(* ===== verification/ProcInv.v ===== *)
(** * Invariants of the process table

    [kst_ok] says that the references of the processes to proxies and to pid namespaces
    are counted exactly, that live processes of one pid namespace have different pids,
    and that exactly the live processes may be listed in a control group.  Every
    operation of [Proc] keeps it. *)
From S2P Require Import Prelude Kalloc Cgroup CgroupTree CpuAccount Namespace Proc.
Local Open Scope Z_scope.

(** ** Control groups: what an operation on process [p] leaves to the others *)
Definition others (p : nat) (s s' : cgs) : Prop :=
  length (ptab s') = length (ptab s) /\ forall q, q <> p -> ptab s' !! q = ptab s !! q /\ (absent q s -> absent q s').
Definition othersR {A} (p : nat) (m : M cgs A) : Prop := forall s a s', m s = inr (a, s') -> others p s s'.

Lemma others_refl p s : others p s s.
Proof. done. Qed.

Lemma others_trans p s1 s2 s3 : others p s1 s2 -> others p s2 s3 -> others p s1 s3.
Proof.
  intros [L1 H1] [L2 H2]. split; [congruence|]. intros q Hq. destruct (H1 q Hq) as [E1 A1], (H2 q Hq) as [E2 A2].
  split; [congruence|auto].
Qed.

Lemma othersR_bind {A B} p (m : M cgs A) (k : A -> M cgs B) : othersR p m -> (forall a, othersR p (k a)) -> othersR p (m ≫= k).
Proof. intros Hm Hk s b s2 (a & s1 & E1 & E2)%bind_inr. exact (others_trans p s s1 s2 (Hm s a s1 E1) (Hk a s1 b s2 E2)). Qed.

Lemma othersR_ret {A} p (a : A) : othersR p (mret a).
Proof. intros s b s' [= _ <-]. apply others_refl. Qed.

Lemma othersR_get p i : othersR p (get_cg i).
Proof. intros s a s' H. unfold get_cg in H. apply bind_inr in H as (? & ? & [= <- <-] & (_ & ->)%deref_inr). apply others_refl. Qed.

Lemma othersR_getp p q : othersR p (get_proc q).
Proof. intros s a s' H. unfold get_proc in H. apply bind_inr in H as (? & ? & [= <- <-] & (_ & ->)%deref_inr). apply others_refl. Qed.

Lemma othersR_upd_proc p f : othersR p (modS (upd_proc p f)).
Proof.
  intros s a s' [= _ <-]. split; [simpl; apply length_alter|]. intros q Hq. split; [|done]. simpl. by rewrite list_lookup_alter_ne.
Qed.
......
Keep every word as given and return the full listing.

(* ===== verification/ProcInv.v ===== *)
(** * Invariants of the process table

    [kst_ok] says that the references of the processes to proxies and to pid namespaces
    are counted exactly, that live processes of one pid namespace have different pids,
    and that exactly the live processes may be listed in a control group.  Every
    operation of [Proc] keeps it. *)
From S2P Require Import Prelude Kalloc Cgroup CgroupTree CpuAccount Namespace Proc.
Local Open Scope Z_scope.

(** ** Control groups: what an operation on process [p] leaves to the others *)
Definition others (p : nat) (s s' : cgs) : Prop :=
  length (ptab s') = length (ptab s) /\ forall q, q <> p -> ptab s' !! q = ptab s !! q /\ (absent q s -> absent q s').
Definition othersR {A} (p : nat) (m : M cgs A) : Prop := forall s a s', m s = inr (a, s') -> others p s s'.

Lemma others_refl p s : others p s s.
Proof. done. Qed.

Lemma others_trans p s1 s2 s3 : others p s1 s2 -> others p s2 s3 -> others p s1 s3.
Proof.
  intros [L1 H1] [L2 H2]. split; [congruence|]. intros q Hq. destruct (H1 q Hq) as [E1 A1], (H2 q Hq) as [E2 A2].
  split; [congruence|auto].
Qed.

Lemma othersR_bind {A B} p (m : M cgs A) (k : A -> M cgs B) : othersR p m -> (forall a, othersR p (k a)) -> othersR p (m ≫= k).
Proof. intros Hm Hk s b s2 (a & s1 & E1 & E2)%bind_inr. exact (others_trans p s s1 s2 (Hm s a s1 E1) (Hk a s1 b s2 E2)). Qed.

Lemma othersR_ret {A} p (a : A) : othersR p (mret a).
Proof. intros s b s' [= _ <-]. apply others_refl. Qed.

Lemma othersR_get p i : othersR p (get_cg i).
Proof. intros s a s' H. unfold get_cg in H. apply bind_inr in H as (? & ? & [= <- <-] & (_ & ->)%deref_inr). apply others_refl. Qed.

Lemma othersR_getp p q : othersR p (get_proc q).
Proof. intros s a s' H. unfold get_proc in H. apply bind_inr in H as (? & ? & [= <- <-] & (_ & ->)%deref_inr). apply others_refl. Qed.

Lemma othersR_upd_proc p f : othersR p (modS (upd_proc p f)).
Proof.
  intros s a s' [= _ <-]. split; [simpl; apply length_alter|]. intros q Hq. split; [|done]. simpl. by rewrite list_lookup_alter_ne.
Qed.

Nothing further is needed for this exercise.